>>>>
(** C7: with the encoding set and [l] the list the caller's mapping has
    for it (empty when it has none): if the strategy is [MODEL_DEFAULT]
    and [l] is not empty, the strategy becomes the head of [l]; if it is
    another strategy that is not in the non-empty [l], it becomes the
    head of [l], a warning is logged and nothing is raised; in all other
    cases the configuration is returned as it was. *)
Theorem resolve_kv_cache_strategy_spec
    (supported_encodings : list (SupportedEncoding * list KVCacheStrategy))
    (c : Config) (enc : SupportedEncoding) :
  quantization_encoding c = Some enc ->
  let l := dict_get SupportedEncoding_eqb enc supported_encodings in
  let current := cache_strategy (_kv_cache_config c) in
  (forall first rest, current = MODEL_DEFAULT -> l = first :: rest ->
     exists c', _resolve_kv_cache_strategy supported_encodings c = Returned (tt, c') /\
                cache_strategy (_kv_cache_config c') = first) /\
  (forall first rest, current <> MODEL_DEFAULT -> l = first :: rest ->
     ~ In current l ->
     exists c', _resolve_kv_cache_strategy supported_encodings c = Returned (tt, c') /\
                cache_strategy (_kv_cache_config c') = first /\
                logged c' = Warning (StrategyNotSupported current enc first)
                              :: logged c) /\
  (l = [] \/ (current <> MODEL_DEFAULT /\ In current l) ->
     _resolve_kv_cache_strategy supported_encodings c = Returned (tt, c)).
Proof.
  intros Henc l current. repeat split.
  - intros first rest Hcur Hl. eexists. split.
    + eapply kv_model_default; eassumption.
    + reflexivity.
  - intros first rest Hcur Hl Hin. eexists. split.
    + eapply kv_unsupported; eassumption.
    + split; reflexivity.
  - intros H. eapply kv_unchanged; eassumption.
Qed.

Definition continuous_q4k : Config :=
  set_cache_strategy CONTINUOUS
    (Fixtures.config "acme/llama-x" ["llama-q4_k.gguf"] (Some q4_k) [Fixtures.cpu0]).

Lemma resolve_kv_cache_strategy_spec_witness :
  exists c',
    _resolve_kv_cache_strategy [(q4_k, [PAGED])] continuous_q4k = Returned (tt, c') /\
    cache_strategy (_kv_cache_config c') = PAGED /\
    logged c' = [Warning (StrategyNotSupported CONTINUOUS q4_k PAGED)].
Proof.
  apply (proj1 (proj2 (resolve_kv_cache_strategy_spec
                         [(q4_k, [PAGED])] continuous_q4k q4_k eq_refl))
           PAGED []).
  - cbn; discriminate.
  - reflexivity.
  - cbn; intros [H | []]; discriminate.
Defined.

(** ** Weight-path normalisation *)

Lemma split_not_nil (sep : ascii) (s : string) : PyStr.split sep s <> [].
Proof.
  destruct s as [|c r]; cbn; [discriminate|].
  destruct (Ascii.eqb c sep); [discriminate|].
  destruct (PyStr.split sep r); discriminate.
Qed.

Lemma join_cons_char (sep : string) (c : ascii) (h : string) (t : list string) :
  PyStr.join sep (String c h :: t) = String c (PyStr.join sep (h :: t)).
Proof. destruct t; reflexivity. Qed.

(** [''.join] undoes [split]. *)
Lemma join_split (s : string) : PyStr.join "/" (PyStr.split "/" s) = s.
Proof.
  induction s as [|c r IH]; [reflexivity|].
  cbn [PyStr.split]. destruct (Ascii.eqb c "/") eqn:E.
  - apply Ascii.eqb_eq in E. subst c.
    destruct (PyStr.split "/" r) as [|h t] eqn:Hs.
    + now apply split_not_nil in Hs.
    + change (PyStr.join "/" ("" :: h :: t))
        with ("" ++ "/" ++ PyStr.join "/" (h :: t)).
      rewrite IH. reflexivity.
  - destruct (PyStr.split "/" r) as [|h t] eqn:Hs.
    + now apply split_not_nil in Hs.
    + rewrite join_cons_char, IH. reflexivity.
Qed.

(** A segment without separator is split off whole. *)
Lemma split_segment (seg rest : string) :
  PyStr.split "/" seg = [seg] ->
  PyStr.split "/" (seg ++ "/" ++ rest) = seg :: PyStr.split "/" rest.
Proof.
  induction seg as [|c o IH]; intros H; [reflexivity|].
  cbn [PyStr.split] in H. cbn [append PyStr.split].
  destruct (Ascii.eqb c "/"); [discriminate|].
  destruct (PyStr.split "/" o) as [|h t] eqn:Hs.
  - now apply split_not_nil in Hs.
  - injection H as -> ->. specialize (IH eq_refl). cbn [append] in IH.
    rewrite IH. reflexivity.
Qed.

Lemma split_org_repo_file (org repo file : string) :
  PyStr.split "/" org = [org] -> PyStr.split "/" repo = [repo] ->
  exists f fs,
    PyStr.split "/" (org ++ "/" ++ repo ++ "/" ++ file) = org :: repo :: f :: fs /\
    PyStr.join "/" (f :: fs) = file.
Proof.
  intros Ho Hr. rewrite (split_segment org _ Ho), (split_segment repo _ Hr).
  destruct (PyStr.split "/" file) as [|f fs] eqn:Hs.
  - now apply split_not_nil in Hs.
  - exists f, fs. split; [reflexivity|]. rewrite <- Hs. apply join_split.
Qed.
<<<<
**WHAT IS REQUIRED:**
Go through the listing above and locate each line that holds the word "forall". Copy those lines.

**TASK RESULT:**
  (forall first rest, current = MODEL_DEFAULT -> l = first :: rest ->
  (forall first rest, current <> MODEL_DEFAULT -> l = first :: rest ->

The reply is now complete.